Bel istirahat sudah terdengar di area sekolah, murid-murid lain berhamburan memenuhi isi kantin layaknya macan yang kelaparan, hahaha,cukup ganas! Aku memesan soto bu Yuni,selain rasanya yang enak, soto bu Yuni sangat patut di rekomendasikan kepada dede gemas yang baru masuk. Maksudku sekalian berkenalan hehe. Maklum sebagai murid angkatan paling tua disekolah, aku masih belum memiliki dambaan hati yang cocok sejak putus dengan pacarku 3 tahun lalu. Ya, hubungan kami berakhir karena si mantan yang merasa cantik sehingga ia dengan mudah menggoda lawan jenis yang lain saat masih bersamaku. Aku muak.
Tak terasa bel masuk pelajaran sudah berbunyi dan perutku sudah terasa kenyang sehabis menyantap soto. Aku dan beberapa kawan melewati koridor sekolah hendak masuk ke dalam kelas Ppkn, tiba-tiba pandanganku sekejap terhenti pada siswi diseberang koridor yang kebetulan sedang mengobrol dengan siswi lainnya yang tak lain temanku sedari SMP, Dena.

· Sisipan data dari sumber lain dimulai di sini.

Lemma alloc_search_ok n al hs best :
  1 <= n -> 1 <= al -> Forall region_ok hs ->
  exists best', foldM (alloc_candidate n al) hs best = Ok best' /\
    (forall x, best' = Some x -> best = Some x \/ fits hs n al x) /\
    (forall x, best = Some x \/ fits hs n al x -> exists y, best' = Some y /\ x <= y).
Proof.
  intros Hn Hal. revert best. induction hs as [|h hs IH]; intros best Hok; cbn [foldM].
  - exists best. split; [done|]. split; [by left|].
    intros x [->|(_ & h & ? & _)]; [eauto with lia|set_solver].
  - apply list.Forall_cons in Hok as [Hh Hok].
    destruct (alloc_candidate_ok n al best h Hn Hal Hh) as (b1 & -> & H1 & H2). cbn [obind].
    destruct (IH b1 Hok) as (b2 & -> & H3 & H4). exists b2. split; [done|].
    assert (forall x, fits (h :: hs) n al x <-> fits [h] n al x \/ fits hs n al x) as Hf.
    { intros x. unfold fits. set_solver. }
    split.
    + intros x Hx. rewrite Hf. destruct (H3 x Hx) as [Hb|?]; [|tauto].
      destruct (H1 x Hb); tauto.
    + intros x Hx. rewrite Hf in Hx.
      assert ((best = Some x \/ fits [h] n al x) \/ fits hs n al x) as [Hx'|?] by tauto.
      * destruct (H2 x Hx') as (y & -> & ?). destruct (H4 y) as (z & -> & ?); [by left|].
        exists z. split; [done|lia].
      * apply H4. by right.
Qed.
End alloc.

(* ------------------------------------------------------------------------- *)
(** ** Building the lists *)

Lemma BootMem_new_ok : bm_ok BootMem_new.
Proof. constructor; [reflexivity|reflexivity|unfold NR_REGIONS; cbn; lia..| | |]; constructor. Qed.

Lemma take_setz_snoc (l : list Region) n x :
  0 <= n < lenz l -> take (Z.to_nat (n + 1)) (setz l n x) = take (Z.to_nat n) l ++ [x].
Proof.
  intros Hn. replace (Z.to_nat (n + 1)) with (S (Z.to_nat n)) by lia.
  unfold setz, lenz in *. destruct (Z.leb_spec 0 n); [|lia].
  rewrite (take_S_r _ _ x) by (apply list_lookup_insert_eq; lia).
  by rewrite take_insert_ge by lia.
Qed.

Section building.
Context {P : Profile}.
Implicit Types b : BootMem.

Lemma add_memory_ok b bs fs :
  bm_ok b -> n_memory b < NR_REGIONS -> region_ok (mkRegion bs fs) ->
  exists b', add_memory b bs fs = Ok b' /\ bm_ok b' /\
    mem_regions b' = mem_regions b ++ [mkRegion bs fs] /\ res_regions b' = res_regions b /\
    n_memory b' = n_memory b + 1 /\ n_reserved b' = n_reserved b.
Proof.
  intros [Hml Hrl Hnm Hnr Hm Hr Hs] Hlt Hok. pose proof Hok as (? & Hf & ?). cbn in Hf.
  unfold add_memory. rewrite debug_assert_true by lia. cbn [obind].
  unfold assert_. destruct (Z.ltb_spec (n_memory b) NR_REGIONS); [|lia]. cbn [obind].
  rewrite set_idx_ok by lia. cbn [obind]. unfold NR_REGIONS in *. rewrite uadd_ok by lia. cbn [obind].
  eexists. split; [done|]. set (b' := mkBootMem _ _ _ _).
  assert (mem_regions b' = mem_regions b ++ [mkRegion bs fs]) as E by (apply take_setz_snoc; lia).
  split_and!; try done. constructor; try done.
  - cbn. by rewrite lenz_setz.
  - unfold NR_REGIONS. cbn. lia.
  - rewrite E. apply Forall_app. by split; [|constructor].
Qed.
End building.

(** A 128 MiB machine with its image and a device tree reserved. *)
Definition boot_demo : BootMem :=
  Eval vm_compute in
    match (let! b := add_memory_bytes (P := release_dev) BootMem_new 0x40000000 0x48000000 in
           let! b := reserve_bytes (P := release_dev) b 0x40080000 0x40200000 in
           reserve_bytes (P := release_dev) b 0x48000000 0x48000001) with
    | Ok b => b | Panic _ => BootMem_new end.

Lemma boot_demo_mem : mem_regions boot_demo = [mkRegion 0x40000 0x8000].
Proof. reflexivity. Qed.
Lemma boot_demo_res :
  res_regions boot_demo = [mkRegion 0x40080 0x180; mkRegion 0x48000 1].
Proof. reflexivity. Qed.

Lemma boot_demo_ok : bm_ok boot_demo.
Proof.
  constructor; rewrite ?boot_demo_mem, ?boot_demo_res; [reflexivity|reflexivity|unfold NR_REGIONS; cbn; lia..| | |].
  all: repeat constructor; unfold rend, by_base; cbn; lia.
Qed.

Lemma BootMem_alloc_cases {P : Profile} b n al :
  bm_ok b -> 1 <= n -> 1 <= al -> n_reserved b < NR_REGIONS ->
  (exists x b', BootMem_alloc b n al = Ok (Some x, b') /\ avail b n al x /\
     (forall y, avail b n al y -> y <= x) /\ bm_ok b' /\ mem_regions b' = mem_regions b /\
     (forall f, is_free b' f <-> is_free b f /\ ~ x <= f < x + n)) \/
  (BootMem_alloc b n al = Ok (None, b) /\ forall x, ~ avail b n al x).
Proof.
  intros B Hn Hal Hlt. unfold BootMem_alloc. rewrite debug_assert_true by lia. cbn [obind].
  rewrite (for_each_free_holes b _ _ B).
  destruct (alloc_search_ok n al (holes b) None Hn Hal) as (best & -> & Hsound & Hmax).
  { apply list.Forall_forall. intros h Hh. by apply (holes_ok b h B). }
  cbn [obind]. destruct best as [x|].
  - left. destruct (Hsound x eq_refl) as [?|Hx]; [done|].
    pose proof Hx as (_ & h & Hh & ? & ?). destruct (holes_ok b h B Hh) as ((? & ? & ?) & _).
    destruct (reserve_ok b x n B Hlt) as (b' & -> & B' & Em & Enm & _ & Hin).
    { split_and!; unfold rend in *; cbn; lia. }
    exists x, b'. split; [done|]. rewrite <- fits_avail by done. split_and!; try done.
    + intros y Hy%fits_avail; [|done..]. destruct (Hmax y) as (z & [= <-] & ?); [by right|done].
    + unfold mem_regions. by rewrite Em, Enm.
    + intros f. unfold is_free, is_ram, is_reserved, mem_regions. rewrite Em, Enm.
      assert ((exists r, r ∈ res_regions b' /\ in_region r f) <->
        (exists r, r ∈ res_regions b /\ in_region r f) \/ x <= f < x + n) as ->; [|tauto].
      setoid_rewrite Hin. unfold in_region, rend. split.
      * intros (r & [->|Hr] & Hf); [by right|left; eauto].
      * intros [(r & Hr & Hf)|Hf]; [eauto|]. eexists. split; [by left|]. done.
  - right. split; [done|]. intros x Hx%fits_avail; [|done..].
    destruct (Hmax x) as (? & [=] & _). by right.
Qed.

Karena pelajaran akan segera dimulai, ku urungkan niat untuk menyapa siswi berwajah manis itu. Selama pelajaran berlangsung, pikiranku berkelana kemanapun sambil bertanya-tanya siapa siswi berwajah manis itu hingga tak terdengar suara Pak Ratno guru yang tidak terlalu menyeramkan memanggilku cukup lama."Kahlil!". kali ini dengan nada sedikit berteriak ia berhasil membuyarkan segala lamunanku.
Tentu saja seisi kelas tanpa komando langsung menengok kearah ku.
"eh, iya pak.maaf saya sedang memahami apa yang bapak sampaikan". ujarku men-tamengi diri.
"memahami atau melamun? Ayo belajar yang serius! Ujian sudah di depan mata". ucap pak Ratno sedikit mendesak.
"baik pak hehe". jawabku malu karena ketauan melamun untung saja guru itu baik.Bel sekolah pun akhirnya berbunyi. Aku buru-buru menemui Dena untuk menanyakan siapa gadis yang beberapa jam lalu bicara dengannya. Walaupun sudah tiga tahun aku bersekolah disini, namun tak semua siswa disini dapat ku kenal; apalagi gadis manis itu.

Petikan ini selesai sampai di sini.